[Supplied entries — start]

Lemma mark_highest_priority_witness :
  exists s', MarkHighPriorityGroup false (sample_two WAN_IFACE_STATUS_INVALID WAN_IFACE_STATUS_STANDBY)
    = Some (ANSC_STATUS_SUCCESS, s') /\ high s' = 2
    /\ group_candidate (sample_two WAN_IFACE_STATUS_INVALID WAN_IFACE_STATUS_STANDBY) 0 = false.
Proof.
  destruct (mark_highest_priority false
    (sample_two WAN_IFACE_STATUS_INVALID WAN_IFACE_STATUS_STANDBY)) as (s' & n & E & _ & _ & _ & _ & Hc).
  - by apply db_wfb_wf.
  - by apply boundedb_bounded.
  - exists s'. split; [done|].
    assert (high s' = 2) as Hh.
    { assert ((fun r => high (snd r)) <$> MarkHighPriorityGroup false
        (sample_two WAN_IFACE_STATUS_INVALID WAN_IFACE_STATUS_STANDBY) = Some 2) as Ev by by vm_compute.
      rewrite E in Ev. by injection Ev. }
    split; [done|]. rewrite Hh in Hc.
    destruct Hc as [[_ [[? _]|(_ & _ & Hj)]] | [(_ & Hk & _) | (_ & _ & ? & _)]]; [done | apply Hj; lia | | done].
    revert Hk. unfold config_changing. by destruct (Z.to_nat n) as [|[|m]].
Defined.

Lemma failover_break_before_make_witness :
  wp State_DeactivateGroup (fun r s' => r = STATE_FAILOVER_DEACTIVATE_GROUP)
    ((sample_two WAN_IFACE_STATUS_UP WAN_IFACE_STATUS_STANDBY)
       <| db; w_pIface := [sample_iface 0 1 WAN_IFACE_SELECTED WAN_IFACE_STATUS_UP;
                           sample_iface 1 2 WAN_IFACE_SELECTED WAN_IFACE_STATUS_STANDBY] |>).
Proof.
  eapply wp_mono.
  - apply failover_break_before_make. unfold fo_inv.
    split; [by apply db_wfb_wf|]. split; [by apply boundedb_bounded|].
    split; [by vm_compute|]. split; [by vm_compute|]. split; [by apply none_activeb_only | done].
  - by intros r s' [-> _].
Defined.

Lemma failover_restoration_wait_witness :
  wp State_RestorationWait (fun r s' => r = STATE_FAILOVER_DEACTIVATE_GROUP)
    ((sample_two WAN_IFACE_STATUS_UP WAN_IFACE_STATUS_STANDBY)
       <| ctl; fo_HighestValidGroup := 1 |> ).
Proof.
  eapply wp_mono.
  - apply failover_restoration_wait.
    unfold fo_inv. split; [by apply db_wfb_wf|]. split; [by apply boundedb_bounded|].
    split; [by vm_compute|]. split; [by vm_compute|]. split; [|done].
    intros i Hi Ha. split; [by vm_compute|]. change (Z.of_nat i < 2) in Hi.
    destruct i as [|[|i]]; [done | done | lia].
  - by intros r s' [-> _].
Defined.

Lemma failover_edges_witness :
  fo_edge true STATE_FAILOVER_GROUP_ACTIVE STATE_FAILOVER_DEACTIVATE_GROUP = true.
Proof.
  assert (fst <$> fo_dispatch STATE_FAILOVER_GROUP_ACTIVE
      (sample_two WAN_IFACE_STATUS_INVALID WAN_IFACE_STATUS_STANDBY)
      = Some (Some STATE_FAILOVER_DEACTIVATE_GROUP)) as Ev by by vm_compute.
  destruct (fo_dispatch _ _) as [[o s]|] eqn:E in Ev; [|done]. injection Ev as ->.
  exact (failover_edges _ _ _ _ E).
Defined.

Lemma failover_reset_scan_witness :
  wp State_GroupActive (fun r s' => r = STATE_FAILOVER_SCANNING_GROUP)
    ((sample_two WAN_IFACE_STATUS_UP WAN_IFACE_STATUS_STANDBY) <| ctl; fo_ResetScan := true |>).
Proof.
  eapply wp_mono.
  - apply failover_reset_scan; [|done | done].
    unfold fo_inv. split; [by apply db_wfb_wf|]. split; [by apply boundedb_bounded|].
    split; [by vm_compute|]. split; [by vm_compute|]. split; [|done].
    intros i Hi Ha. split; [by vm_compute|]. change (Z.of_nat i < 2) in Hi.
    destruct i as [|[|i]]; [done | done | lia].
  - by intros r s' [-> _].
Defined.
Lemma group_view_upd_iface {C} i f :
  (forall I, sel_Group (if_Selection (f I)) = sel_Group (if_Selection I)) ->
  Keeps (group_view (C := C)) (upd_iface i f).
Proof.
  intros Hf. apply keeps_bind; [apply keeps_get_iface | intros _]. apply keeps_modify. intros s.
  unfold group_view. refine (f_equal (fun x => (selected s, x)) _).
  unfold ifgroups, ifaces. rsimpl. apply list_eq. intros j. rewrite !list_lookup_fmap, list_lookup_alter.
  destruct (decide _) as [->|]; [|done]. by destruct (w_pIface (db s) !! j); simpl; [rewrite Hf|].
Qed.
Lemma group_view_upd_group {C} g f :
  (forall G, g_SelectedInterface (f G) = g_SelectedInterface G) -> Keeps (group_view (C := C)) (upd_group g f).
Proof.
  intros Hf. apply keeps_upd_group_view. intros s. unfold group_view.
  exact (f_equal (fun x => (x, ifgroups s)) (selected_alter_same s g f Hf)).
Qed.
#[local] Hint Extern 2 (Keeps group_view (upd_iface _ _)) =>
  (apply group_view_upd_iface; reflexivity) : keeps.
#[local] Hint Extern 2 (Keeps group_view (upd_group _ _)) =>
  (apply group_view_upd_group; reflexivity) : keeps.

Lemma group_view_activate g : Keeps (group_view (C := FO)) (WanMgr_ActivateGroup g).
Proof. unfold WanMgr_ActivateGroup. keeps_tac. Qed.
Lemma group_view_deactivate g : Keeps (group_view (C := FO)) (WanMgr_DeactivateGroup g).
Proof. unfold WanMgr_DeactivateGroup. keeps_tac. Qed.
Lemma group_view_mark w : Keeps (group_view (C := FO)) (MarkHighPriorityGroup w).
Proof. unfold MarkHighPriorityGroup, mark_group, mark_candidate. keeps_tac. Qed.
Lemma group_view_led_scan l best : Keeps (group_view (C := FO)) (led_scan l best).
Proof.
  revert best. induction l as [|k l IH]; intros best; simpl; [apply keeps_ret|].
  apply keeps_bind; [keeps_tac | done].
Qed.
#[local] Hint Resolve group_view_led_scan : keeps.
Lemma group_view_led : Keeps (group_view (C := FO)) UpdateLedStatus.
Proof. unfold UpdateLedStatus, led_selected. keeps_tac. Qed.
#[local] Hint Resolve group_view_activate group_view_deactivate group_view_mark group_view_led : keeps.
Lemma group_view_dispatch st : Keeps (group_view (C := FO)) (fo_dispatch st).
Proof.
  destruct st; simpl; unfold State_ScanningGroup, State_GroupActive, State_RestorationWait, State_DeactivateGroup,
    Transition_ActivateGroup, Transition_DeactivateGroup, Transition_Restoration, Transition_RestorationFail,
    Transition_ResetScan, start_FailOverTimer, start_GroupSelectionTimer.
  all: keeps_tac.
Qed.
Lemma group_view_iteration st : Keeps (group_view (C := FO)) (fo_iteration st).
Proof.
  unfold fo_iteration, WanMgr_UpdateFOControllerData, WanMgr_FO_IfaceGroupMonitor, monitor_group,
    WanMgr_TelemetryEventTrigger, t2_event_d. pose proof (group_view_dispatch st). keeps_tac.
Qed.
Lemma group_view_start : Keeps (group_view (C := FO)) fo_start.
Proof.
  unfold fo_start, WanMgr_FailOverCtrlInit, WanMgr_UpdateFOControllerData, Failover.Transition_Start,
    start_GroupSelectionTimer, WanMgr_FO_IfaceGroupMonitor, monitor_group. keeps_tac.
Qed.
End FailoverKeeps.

[Supplied entries — finish]
[Supplied entries — start]

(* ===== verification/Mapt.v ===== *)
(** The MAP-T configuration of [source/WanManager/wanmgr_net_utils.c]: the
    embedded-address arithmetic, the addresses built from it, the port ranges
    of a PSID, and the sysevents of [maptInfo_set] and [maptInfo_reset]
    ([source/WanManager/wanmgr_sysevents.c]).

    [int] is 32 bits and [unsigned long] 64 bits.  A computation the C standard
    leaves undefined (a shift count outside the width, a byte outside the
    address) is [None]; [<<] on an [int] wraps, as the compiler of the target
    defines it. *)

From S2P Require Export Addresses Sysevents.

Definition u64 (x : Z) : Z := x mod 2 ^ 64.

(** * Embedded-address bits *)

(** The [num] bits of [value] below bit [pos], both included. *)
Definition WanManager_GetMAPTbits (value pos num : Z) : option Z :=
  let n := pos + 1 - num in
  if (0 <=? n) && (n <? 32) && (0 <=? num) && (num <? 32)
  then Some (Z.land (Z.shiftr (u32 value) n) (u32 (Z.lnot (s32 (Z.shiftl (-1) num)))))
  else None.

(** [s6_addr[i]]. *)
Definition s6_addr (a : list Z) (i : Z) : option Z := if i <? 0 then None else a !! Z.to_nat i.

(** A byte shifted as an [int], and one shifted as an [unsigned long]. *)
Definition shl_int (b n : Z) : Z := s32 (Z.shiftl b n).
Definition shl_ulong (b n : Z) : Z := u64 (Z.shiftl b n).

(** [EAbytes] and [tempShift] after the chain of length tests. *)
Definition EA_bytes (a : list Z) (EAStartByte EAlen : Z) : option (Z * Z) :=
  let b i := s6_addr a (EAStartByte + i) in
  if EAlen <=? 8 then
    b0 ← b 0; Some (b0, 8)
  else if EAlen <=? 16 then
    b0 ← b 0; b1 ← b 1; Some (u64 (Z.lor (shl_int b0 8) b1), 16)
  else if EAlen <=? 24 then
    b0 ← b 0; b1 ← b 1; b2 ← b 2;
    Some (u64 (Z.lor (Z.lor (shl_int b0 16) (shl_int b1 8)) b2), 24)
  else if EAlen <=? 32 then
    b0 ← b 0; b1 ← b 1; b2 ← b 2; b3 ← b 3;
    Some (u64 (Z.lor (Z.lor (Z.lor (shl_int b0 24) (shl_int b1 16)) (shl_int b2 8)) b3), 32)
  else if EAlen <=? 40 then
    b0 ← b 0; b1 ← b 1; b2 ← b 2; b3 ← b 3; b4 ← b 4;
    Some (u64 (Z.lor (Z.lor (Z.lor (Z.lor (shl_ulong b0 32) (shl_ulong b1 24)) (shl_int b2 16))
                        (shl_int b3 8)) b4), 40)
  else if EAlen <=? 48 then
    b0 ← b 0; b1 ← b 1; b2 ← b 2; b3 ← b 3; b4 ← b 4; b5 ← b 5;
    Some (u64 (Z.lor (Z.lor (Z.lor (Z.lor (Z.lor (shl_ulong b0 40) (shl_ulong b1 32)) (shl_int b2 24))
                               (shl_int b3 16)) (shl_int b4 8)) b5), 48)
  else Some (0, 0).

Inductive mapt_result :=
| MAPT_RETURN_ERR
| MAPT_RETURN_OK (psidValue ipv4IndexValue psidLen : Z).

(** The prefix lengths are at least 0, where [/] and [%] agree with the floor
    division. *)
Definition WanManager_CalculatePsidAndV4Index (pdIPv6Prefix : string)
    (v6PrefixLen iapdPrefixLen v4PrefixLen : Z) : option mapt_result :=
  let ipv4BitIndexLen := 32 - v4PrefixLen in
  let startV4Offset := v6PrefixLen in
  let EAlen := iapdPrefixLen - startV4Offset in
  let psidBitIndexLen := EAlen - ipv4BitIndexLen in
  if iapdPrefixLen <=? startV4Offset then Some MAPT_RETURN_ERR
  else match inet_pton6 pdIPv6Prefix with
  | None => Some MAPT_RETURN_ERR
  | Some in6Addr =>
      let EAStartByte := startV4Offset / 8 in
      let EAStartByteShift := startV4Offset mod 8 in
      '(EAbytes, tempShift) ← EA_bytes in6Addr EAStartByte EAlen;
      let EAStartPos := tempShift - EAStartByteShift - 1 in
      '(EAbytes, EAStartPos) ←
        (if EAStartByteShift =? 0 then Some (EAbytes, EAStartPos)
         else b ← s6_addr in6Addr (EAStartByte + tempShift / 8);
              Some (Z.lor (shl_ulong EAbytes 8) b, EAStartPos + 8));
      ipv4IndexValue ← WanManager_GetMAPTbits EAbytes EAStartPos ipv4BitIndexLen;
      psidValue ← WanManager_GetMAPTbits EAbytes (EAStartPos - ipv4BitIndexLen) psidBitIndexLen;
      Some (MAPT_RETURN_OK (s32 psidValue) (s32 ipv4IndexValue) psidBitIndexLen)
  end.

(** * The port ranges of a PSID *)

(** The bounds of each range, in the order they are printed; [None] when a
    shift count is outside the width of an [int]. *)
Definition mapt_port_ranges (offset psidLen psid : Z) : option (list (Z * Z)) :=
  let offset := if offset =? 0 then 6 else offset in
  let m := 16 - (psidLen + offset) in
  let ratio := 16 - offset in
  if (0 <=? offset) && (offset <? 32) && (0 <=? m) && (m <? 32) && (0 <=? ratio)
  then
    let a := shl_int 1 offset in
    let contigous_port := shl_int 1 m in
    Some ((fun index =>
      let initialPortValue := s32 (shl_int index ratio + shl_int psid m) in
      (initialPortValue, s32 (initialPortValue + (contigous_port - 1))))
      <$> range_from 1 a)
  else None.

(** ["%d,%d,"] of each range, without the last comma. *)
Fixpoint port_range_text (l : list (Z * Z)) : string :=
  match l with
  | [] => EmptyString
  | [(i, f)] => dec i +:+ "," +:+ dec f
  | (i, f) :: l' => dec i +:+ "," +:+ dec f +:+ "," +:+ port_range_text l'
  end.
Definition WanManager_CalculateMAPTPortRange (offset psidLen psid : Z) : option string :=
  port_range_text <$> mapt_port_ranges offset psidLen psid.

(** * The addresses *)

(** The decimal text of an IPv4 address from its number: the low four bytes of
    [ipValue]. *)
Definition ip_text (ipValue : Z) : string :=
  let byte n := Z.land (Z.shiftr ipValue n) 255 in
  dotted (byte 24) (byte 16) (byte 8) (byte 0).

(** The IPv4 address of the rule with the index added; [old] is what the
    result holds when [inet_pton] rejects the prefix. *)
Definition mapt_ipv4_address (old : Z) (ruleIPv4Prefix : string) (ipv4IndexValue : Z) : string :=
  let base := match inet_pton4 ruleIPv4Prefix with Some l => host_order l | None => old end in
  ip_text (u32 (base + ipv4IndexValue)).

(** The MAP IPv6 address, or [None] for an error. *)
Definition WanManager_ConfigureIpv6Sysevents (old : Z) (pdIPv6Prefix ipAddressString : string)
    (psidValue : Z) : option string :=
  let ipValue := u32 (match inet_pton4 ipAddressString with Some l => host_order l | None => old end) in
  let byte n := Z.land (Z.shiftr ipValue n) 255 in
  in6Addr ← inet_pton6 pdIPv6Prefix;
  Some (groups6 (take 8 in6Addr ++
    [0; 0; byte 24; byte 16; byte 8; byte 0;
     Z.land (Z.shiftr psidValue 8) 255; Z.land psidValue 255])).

[Supplied entries — finish]

Work instructions -
From the records above, copy only the lines starting with the line that holds "4; b5 ← b 5;" and going on through the line that holds "division. *)", exactly as written.

Result -
    b0 ← b 0; b1 ← b 1; b2 ← b 2; b3 ← b 3; b4 ← b 4; b5 ← b 5;
    Some (u64 (Z.lor (Z.lor (Z.lor (Z.lor (Z.lor (shl_ulong b0 40) (shl_ulong b1 32)) (shl_int b2 24))
                               (shl_int b3 16)) (shl_int b4 8)) b5), 48)
  else Some (0, 0).

Inductive mapt_result :=
| MAPT_RETURN_ERR
| MAPT_RETURN_OK (psidValue ipv4IndexValue psidLen : Z).

(** The prefix lengths are at least 0, where [/] and [%] agree with the floor
    division. *)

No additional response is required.